Task description >> After finding the line containing "rewrite (@score_feature_run f" below, please output that line and each following one through the line containing "(** X7. Whenever", exactly as written.

Data for analysis: Begin

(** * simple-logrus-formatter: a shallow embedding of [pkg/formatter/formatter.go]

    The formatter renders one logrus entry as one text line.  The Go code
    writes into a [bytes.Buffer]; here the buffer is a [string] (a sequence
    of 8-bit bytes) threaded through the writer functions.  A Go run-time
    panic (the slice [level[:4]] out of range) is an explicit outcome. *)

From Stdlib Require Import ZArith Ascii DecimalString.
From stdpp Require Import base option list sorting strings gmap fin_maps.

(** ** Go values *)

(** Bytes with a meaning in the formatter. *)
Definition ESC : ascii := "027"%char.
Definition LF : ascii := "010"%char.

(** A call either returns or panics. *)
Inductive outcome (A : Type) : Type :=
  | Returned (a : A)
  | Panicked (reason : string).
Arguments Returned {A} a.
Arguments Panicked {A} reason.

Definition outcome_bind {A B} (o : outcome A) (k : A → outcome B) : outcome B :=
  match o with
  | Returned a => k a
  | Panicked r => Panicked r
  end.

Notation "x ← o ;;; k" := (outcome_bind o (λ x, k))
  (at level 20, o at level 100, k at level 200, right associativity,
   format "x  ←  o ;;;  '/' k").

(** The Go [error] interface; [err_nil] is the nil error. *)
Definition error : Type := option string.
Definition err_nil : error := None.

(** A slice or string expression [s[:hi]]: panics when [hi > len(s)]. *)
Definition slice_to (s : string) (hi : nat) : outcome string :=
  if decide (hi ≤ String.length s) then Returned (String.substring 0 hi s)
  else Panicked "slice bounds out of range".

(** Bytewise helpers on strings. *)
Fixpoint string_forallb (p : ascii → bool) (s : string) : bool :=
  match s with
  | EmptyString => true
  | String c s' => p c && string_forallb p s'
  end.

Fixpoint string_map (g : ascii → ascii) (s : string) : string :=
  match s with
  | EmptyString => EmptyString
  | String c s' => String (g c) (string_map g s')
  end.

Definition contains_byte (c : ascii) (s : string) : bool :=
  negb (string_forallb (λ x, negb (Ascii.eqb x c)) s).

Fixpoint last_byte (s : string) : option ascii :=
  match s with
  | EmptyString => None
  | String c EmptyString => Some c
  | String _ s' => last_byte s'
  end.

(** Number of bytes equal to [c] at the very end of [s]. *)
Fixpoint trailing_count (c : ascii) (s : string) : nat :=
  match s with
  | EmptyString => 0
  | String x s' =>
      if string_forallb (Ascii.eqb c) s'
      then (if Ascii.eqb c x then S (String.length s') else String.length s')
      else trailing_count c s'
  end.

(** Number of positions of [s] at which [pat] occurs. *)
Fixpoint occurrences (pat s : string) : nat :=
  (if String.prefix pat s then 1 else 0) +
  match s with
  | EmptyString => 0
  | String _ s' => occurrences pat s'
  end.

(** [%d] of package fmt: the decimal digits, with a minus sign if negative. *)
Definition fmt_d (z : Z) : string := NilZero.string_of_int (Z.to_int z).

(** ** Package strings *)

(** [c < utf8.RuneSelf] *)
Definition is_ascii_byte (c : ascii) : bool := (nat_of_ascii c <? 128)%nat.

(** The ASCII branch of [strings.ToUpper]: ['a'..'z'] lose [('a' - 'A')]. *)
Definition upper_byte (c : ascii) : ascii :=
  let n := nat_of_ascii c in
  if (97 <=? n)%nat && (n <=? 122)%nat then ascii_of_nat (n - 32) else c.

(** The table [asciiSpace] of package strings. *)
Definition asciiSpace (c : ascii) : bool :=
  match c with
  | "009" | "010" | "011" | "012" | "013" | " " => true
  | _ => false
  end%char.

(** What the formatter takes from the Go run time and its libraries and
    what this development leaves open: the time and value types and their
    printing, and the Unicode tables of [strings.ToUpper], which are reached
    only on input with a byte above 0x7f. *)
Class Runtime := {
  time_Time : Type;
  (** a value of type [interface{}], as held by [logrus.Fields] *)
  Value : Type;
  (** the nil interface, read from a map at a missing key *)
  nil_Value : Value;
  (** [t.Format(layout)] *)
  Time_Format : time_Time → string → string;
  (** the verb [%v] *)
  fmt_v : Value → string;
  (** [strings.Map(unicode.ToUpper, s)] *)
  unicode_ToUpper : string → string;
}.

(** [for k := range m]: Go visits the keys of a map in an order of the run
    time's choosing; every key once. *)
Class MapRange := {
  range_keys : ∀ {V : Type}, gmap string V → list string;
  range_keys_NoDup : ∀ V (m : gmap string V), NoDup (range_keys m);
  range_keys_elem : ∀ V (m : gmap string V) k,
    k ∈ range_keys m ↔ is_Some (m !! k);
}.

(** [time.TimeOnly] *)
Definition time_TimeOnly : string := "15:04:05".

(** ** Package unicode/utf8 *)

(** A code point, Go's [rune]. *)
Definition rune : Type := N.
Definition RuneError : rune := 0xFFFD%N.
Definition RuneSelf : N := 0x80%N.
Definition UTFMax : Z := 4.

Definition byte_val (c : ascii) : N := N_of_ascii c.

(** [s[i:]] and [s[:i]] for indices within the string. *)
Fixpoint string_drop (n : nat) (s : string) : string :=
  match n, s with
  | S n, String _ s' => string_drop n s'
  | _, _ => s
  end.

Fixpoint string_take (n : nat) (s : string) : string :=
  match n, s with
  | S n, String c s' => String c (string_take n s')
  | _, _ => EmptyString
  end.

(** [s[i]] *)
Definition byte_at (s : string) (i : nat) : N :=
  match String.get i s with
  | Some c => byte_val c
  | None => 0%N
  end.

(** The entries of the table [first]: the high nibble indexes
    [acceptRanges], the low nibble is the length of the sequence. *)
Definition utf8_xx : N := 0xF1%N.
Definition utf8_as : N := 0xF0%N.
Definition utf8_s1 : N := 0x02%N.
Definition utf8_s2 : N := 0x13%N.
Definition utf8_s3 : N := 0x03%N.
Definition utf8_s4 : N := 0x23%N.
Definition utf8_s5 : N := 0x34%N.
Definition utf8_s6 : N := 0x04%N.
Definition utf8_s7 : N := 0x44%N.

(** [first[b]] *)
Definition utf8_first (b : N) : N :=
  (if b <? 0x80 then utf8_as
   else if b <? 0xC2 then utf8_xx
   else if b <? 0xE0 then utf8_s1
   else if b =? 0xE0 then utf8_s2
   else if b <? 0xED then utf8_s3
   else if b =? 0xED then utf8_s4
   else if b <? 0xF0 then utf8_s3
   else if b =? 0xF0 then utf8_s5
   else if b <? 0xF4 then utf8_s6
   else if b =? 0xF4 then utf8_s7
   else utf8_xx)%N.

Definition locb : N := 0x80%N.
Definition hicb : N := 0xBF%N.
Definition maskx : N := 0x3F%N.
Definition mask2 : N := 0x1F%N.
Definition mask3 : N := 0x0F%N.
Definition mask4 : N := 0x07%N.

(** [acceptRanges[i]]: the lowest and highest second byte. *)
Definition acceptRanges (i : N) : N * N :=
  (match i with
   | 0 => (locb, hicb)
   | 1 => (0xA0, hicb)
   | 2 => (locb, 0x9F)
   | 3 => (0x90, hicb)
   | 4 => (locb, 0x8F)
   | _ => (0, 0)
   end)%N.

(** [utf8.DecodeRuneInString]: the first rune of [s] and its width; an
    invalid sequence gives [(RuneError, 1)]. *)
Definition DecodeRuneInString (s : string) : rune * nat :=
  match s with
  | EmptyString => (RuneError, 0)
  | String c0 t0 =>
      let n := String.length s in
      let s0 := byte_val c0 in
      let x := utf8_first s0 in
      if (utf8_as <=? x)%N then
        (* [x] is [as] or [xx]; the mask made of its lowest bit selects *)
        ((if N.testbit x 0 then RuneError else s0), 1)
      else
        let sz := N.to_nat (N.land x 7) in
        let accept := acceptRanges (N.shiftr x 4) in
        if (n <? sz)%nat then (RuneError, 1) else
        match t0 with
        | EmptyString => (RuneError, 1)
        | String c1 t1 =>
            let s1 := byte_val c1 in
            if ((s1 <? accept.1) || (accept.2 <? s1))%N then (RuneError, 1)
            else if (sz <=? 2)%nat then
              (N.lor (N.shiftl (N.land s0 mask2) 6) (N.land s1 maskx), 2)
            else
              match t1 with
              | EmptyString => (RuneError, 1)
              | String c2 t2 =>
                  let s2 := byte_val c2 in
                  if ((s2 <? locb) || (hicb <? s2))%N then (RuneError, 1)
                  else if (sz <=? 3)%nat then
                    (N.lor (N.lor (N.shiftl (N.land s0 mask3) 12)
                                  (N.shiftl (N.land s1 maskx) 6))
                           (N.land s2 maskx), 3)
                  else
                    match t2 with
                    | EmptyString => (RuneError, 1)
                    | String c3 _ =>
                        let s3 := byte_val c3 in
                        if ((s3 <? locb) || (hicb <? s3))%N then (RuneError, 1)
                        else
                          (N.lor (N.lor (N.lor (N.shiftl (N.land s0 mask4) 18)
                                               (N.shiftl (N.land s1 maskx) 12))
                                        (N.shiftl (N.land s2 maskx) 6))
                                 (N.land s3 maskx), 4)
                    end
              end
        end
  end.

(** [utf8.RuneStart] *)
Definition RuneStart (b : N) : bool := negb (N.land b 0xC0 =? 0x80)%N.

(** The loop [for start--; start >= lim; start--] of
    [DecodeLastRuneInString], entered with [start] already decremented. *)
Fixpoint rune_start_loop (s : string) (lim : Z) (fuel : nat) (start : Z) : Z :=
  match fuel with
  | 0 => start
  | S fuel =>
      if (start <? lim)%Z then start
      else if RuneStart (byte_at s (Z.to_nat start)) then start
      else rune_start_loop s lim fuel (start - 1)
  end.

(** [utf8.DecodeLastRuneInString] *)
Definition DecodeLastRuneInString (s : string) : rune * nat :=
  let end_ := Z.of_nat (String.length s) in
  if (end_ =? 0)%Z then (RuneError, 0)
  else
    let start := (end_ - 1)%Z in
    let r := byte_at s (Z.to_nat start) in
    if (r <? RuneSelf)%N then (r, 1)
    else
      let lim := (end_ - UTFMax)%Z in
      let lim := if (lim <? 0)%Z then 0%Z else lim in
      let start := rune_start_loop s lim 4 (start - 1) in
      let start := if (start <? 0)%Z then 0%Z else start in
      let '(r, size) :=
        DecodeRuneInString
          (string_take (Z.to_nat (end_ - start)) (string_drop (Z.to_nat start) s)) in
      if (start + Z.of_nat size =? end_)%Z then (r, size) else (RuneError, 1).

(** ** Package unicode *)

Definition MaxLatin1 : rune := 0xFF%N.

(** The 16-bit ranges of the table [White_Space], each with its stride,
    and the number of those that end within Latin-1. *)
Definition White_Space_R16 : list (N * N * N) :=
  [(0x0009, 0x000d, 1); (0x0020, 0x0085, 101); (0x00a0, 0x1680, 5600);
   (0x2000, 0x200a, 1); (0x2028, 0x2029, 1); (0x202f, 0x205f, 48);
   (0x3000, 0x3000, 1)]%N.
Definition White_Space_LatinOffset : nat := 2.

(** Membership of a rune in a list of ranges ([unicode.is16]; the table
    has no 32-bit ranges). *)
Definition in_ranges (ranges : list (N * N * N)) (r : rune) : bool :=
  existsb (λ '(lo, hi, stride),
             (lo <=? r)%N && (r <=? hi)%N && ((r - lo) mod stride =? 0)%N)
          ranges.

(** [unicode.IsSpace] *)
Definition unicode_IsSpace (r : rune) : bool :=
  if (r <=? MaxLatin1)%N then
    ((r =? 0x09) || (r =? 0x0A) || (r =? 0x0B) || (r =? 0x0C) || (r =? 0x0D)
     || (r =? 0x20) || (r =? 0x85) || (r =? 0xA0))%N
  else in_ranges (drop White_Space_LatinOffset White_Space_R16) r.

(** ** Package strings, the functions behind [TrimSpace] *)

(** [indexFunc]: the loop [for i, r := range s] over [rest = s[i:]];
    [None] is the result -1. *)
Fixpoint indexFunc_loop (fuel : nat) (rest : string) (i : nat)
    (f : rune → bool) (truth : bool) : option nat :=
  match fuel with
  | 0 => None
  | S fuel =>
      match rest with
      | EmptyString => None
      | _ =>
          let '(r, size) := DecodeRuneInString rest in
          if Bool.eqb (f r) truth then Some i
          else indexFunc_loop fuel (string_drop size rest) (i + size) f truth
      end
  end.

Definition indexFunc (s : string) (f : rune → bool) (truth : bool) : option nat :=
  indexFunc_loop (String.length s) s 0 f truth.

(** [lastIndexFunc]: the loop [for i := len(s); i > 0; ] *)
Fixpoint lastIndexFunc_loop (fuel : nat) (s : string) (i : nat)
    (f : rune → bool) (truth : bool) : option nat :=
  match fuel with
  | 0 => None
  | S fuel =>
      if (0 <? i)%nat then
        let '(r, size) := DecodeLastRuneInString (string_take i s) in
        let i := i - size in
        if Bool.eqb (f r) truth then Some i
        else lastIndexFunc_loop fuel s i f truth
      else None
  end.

Data for analysis: End
Data for analysis: Begin

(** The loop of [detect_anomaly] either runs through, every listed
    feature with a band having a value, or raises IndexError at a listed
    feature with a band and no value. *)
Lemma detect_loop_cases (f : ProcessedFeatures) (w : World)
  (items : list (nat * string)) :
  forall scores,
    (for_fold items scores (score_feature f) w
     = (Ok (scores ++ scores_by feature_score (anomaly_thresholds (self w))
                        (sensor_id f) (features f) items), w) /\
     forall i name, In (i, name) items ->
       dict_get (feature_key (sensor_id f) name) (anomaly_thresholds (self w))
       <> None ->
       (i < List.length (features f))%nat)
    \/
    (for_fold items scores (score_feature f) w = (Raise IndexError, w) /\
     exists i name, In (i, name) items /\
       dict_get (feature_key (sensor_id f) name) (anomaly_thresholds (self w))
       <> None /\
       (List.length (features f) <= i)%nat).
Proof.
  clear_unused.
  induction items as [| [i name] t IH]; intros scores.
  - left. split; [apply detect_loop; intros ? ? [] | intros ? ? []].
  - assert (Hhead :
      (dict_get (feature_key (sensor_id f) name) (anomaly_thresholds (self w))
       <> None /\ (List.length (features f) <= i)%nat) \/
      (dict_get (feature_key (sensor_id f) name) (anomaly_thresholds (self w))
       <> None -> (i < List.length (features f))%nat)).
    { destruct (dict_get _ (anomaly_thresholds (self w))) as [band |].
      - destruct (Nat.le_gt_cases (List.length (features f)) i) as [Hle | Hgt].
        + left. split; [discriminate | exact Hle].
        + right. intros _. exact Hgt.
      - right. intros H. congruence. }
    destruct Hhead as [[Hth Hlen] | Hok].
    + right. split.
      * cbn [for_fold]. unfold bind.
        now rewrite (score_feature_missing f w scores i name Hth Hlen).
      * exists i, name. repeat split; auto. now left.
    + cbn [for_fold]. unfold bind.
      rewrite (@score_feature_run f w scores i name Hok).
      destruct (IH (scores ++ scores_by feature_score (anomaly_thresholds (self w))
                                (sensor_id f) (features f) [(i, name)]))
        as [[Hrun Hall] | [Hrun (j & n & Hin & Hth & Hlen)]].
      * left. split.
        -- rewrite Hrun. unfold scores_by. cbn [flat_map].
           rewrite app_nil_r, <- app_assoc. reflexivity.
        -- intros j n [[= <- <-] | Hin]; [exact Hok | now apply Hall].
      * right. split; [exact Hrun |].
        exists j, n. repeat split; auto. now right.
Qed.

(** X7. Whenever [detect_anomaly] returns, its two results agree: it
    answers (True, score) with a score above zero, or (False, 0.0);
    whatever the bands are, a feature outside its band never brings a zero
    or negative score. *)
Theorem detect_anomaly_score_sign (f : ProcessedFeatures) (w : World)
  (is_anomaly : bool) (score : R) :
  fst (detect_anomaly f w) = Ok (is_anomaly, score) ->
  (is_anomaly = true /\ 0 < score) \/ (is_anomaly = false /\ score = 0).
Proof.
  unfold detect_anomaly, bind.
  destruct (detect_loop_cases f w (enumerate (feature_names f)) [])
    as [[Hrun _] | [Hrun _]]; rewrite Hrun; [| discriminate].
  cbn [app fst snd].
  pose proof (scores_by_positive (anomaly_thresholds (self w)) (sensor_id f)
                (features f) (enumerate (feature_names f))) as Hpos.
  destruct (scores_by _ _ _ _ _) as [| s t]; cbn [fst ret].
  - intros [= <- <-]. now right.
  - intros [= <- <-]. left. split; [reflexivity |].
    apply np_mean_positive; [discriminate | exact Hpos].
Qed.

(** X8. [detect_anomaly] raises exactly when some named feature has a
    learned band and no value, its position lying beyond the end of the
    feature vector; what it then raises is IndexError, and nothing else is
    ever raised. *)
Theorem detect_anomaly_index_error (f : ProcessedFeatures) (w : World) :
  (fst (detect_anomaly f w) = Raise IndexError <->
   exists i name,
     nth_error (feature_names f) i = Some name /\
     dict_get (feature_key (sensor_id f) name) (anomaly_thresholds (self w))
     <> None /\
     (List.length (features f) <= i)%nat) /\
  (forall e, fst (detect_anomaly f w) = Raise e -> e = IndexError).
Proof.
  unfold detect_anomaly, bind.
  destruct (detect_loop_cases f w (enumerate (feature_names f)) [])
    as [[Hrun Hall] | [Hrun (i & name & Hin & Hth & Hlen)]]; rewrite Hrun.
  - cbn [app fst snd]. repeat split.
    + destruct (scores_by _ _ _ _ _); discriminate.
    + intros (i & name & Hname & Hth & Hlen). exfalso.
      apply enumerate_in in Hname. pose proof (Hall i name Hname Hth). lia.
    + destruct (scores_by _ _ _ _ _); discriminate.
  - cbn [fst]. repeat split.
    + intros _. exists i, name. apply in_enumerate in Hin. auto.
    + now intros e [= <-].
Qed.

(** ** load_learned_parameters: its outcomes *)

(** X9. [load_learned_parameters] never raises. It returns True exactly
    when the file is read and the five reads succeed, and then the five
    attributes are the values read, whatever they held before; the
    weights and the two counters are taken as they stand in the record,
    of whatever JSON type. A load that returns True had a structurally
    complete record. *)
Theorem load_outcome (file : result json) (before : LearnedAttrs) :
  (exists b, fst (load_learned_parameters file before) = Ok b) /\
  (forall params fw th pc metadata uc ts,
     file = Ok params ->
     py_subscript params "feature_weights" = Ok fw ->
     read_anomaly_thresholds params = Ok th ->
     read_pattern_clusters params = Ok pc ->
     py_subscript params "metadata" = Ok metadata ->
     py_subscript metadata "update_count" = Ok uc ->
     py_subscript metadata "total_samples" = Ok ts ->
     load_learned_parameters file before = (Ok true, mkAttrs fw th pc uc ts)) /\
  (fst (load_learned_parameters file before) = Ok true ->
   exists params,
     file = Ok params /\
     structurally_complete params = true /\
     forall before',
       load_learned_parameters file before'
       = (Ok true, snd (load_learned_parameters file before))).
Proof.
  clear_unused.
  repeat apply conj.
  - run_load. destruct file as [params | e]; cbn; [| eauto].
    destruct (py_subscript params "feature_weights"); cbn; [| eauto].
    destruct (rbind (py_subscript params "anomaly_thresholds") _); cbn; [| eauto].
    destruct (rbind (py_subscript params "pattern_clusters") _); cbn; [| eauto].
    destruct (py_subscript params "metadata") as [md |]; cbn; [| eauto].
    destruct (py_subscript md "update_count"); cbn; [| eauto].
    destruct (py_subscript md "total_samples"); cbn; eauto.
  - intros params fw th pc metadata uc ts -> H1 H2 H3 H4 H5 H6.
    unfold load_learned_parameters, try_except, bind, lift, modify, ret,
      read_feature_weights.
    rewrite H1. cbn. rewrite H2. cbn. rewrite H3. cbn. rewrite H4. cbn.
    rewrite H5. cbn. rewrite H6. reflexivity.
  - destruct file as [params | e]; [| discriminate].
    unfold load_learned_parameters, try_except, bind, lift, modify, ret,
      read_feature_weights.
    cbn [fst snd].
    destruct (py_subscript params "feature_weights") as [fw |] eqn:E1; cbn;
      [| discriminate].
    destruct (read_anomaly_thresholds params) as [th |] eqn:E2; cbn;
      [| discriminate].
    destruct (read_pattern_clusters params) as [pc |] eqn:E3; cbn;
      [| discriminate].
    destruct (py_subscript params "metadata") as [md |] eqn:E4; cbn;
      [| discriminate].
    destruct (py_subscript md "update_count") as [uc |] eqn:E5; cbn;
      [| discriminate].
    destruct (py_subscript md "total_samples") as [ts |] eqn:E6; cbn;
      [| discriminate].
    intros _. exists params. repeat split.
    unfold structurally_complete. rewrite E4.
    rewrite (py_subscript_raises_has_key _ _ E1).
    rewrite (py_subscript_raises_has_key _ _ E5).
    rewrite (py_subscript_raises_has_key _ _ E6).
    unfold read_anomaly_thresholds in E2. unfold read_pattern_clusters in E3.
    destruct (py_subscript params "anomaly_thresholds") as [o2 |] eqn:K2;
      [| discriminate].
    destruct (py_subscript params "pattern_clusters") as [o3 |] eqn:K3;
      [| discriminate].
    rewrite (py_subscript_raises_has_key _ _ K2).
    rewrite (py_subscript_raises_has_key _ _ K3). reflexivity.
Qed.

Data for analysis: End

Response to the task >>
      rewrite (@score_feature_run f w scores i name Hok).
      destruct (IH (scores ++ scores_by feature_score (anomaly_thresholds (self w))
                                (sensor_id f) (features f) [(i, name)]))
        as [[Hrun Hall] | [Hrun (j & n & Hin & Hth & Hlen)]].
      * left. split.
        -- rewrite Hrun. unfold scores_by. cbn [flat_map].
           rewrite app_nil_r, <- app_assoc. reflexivity.
        -- intros j n [[= <- <-] | Hin]; [exact Hok | now apply Hall].
      * right. split; [exact Hrun |].
        exists j, n. repeat split; auto. now right.
Qed.

(** X7. Whenever [detect_anomaly] returns, its two results agree: it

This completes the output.